**TASK DIRECTIONS:** Should the word "bips" occur in a line of the records, copy that line.

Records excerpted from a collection

● ● ● ● ● ● ●

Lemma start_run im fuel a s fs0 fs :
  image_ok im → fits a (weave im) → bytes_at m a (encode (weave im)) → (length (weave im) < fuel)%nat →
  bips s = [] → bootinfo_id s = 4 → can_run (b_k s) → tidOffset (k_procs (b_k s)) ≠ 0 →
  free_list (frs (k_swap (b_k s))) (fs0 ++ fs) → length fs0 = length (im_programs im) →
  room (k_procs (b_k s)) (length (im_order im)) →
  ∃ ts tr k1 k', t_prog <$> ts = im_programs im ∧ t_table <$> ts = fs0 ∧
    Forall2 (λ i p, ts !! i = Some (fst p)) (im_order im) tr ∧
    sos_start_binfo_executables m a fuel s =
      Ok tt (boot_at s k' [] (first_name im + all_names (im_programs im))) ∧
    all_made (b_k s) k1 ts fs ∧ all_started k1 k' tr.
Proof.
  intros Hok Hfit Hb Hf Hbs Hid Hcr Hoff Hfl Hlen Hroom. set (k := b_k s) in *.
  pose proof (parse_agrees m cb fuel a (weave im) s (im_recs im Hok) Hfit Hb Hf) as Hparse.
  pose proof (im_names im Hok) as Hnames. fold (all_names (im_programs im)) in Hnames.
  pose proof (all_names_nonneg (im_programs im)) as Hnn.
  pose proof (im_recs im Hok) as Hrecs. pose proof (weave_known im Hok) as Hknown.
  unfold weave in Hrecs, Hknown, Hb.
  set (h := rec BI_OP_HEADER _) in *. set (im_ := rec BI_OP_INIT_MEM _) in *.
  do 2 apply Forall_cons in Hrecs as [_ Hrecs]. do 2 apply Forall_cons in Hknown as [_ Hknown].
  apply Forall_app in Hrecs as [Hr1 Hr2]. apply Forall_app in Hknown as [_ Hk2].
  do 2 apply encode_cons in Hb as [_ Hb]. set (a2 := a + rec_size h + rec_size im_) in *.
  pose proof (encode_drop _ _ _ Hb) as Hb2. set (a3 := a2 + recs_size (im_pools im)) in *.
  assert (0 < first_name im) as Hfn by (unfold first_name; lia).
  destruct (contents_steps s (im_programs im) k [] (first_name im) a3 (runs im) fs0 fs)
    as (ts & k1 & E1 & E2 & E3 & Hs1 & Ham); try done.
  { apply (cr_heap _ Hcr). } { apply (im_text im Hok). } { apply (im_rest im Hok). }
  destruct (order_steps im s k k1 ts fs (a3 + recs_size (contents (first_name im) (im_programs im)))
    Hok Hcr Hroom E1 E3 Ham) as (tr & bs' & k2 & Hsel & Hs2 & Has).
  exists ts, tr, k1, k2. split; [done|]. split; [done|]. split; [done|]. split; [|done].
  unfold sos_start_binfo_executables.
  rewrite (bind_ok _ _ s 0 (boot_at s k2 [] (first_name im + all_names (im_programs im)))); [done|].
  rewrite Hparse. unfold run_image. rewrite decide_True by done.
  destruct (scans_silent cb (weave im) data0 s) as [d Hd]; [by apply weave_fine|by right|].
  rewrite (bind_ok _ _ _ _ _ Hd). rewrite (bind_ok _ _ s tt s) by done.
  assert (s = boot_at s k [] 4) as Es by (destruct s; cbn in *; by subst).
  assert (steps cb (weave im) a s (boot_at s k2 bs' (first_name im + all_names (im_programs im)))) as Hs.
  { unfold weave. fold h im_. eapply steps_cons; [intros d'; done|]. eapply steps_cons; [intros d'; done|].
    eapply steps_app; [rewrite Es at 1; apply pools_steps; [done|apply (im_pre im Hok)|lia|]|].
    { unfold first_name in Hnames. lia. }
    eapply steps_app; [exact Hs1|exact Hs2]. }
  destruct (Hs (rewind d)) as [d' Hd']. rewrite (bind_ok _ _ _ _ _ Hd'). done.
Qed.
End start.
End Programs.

● ● ● ● ● ● ●

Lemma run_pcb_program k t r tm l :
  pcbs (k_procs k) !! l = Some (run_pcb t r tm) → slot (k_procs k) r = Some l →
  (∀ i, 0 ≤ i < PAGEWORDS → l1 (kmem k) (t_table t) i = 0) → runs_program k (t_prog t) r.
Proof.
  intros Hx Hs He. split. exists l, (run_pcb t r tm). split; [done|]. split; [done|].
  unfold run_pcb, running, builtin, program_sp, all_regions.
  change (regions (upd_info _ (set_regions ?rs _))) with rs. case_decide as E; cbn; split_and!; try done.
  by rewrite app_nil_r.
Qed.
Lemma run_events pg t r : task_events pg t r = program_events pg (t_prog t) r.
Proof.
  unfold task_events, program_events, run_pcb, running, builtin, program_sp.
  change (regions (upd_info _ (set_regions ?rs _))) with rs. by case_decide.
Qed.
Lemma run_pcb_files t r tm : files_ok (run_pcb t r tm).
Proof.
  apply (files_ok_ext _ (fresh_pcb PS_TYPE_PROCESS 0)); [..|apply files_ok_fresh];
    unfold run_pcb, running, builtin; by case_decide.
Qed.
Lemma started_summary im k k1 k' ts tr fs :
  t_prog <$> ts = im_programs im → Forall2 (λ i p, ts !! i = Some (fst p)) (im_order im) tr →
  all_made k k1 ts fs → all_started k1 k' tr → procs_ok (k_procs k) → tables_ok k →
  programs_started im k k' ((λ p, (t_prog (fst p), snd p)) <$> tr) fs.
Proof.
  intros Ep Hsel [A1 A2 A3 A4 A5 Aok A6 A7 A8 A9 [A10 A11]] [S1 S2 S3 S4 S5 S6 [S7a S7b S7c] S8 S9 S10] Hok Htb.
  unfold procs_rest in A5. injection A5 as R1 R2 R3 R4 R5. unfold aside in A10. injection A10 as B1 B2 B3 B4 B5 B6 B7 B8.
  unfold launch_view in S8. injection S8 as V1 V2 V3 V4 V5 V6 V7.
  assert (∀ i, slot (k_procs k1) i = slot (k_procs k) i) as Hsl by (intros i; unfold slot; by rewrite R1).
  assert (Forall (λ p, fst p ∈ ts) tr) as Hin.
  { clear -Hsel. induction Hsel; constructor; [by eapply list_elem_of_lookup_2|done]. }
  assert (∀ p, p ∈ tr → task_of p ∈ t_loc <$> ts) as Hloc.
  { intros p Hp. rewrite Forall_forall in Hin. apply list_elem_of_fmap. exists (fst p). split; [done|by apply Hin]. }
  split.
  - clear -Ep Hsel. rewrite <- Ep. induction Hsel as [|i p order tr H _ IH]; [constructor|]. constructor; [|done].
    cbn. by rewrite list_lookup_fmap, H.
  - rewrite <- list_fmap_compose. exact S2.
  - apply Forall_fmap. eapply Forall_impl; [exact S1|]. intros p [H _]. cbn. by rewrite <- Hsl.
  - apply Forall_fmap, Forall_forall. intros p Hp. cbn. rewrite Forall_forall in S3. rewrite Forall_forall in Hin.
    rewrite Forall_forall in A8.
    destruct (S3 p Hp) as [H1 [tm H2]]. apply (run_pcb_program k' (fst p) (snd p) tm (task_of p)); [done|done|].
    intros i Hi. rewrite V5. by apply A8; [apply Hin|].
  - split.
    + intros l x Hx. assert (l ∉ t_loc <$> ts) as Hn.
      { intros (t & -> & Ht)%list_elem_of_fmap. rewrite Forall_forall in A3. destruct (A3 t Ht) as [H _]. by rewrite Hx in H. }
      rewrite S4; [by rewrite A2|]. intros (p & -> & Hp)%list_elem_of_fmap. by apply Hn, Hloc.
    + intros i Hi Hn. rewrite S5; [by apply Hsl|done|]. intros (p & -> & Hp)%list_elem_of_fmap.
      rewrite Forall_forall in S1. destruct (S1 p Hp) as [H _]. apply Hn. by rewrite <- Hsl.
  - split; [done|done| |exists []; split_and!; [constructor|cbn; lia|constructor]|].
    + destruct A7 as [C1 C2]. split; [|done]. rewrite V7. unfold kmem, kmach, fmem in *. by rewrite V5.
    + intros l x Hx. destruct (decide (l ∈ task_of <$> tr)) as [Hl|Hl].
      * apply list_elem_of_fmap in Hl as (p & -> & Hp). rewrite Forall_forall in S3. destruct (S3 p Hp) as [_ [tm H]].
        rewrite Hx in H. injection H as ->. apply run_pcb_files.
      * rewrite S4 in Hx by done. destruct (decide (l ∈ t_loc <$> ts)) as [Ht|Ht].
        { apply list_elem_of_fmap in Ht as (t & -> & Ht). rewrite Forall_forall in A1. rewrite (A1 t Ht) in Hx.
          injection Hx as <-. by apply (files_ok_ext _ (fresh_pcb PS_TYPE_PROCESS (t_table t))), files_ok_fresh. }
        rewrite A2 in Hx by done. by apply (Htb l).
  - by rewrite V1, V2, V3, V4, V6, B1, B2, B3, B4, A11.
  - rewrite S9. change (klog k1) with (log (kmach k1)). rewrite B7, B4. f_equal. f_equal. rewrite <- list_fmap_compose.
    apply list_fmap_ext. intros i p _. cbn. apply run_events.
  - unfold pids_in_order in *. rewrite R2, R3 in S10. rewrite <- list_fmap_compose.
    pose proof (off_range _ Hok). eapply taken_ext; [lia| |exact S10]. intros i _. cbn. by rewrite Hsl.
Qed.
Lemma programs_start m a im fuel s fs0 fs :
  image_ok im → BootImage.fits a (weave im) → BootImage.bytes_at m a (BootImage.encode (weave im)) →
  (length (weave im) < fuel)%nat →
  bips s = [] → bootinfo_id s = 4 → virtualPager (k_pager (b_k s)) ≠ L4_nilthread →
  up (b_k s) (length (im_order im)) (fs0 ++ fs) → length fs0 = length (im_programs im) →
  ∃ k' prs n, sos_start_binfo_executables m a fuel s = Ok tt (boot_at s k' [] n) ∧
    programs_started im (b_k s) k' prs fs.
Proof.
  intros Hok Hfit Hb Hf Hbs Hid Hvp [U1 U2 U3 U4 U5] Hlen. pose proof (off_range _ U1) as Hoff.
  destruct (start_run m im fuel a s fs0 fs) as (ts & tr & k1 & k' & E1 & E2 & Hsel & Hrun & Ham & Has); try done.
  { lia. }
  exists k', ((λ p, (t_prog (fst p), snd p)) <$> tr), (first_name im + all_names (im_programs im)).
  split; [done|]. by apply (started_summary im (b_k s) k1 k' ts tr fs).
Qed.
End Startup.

● ● ● ● ● ● ●

**RESULT BELOW:**
  bips s = [] → bootinfo_id s = 4 → can_run (b_k s) → tidOffset (k_procs (b_k s)) ≠ 0 →
  bips s = [] → bootinfo_id s = 4 → virtualPager (k_pager (b_k s)) ≠ L4_nilthread →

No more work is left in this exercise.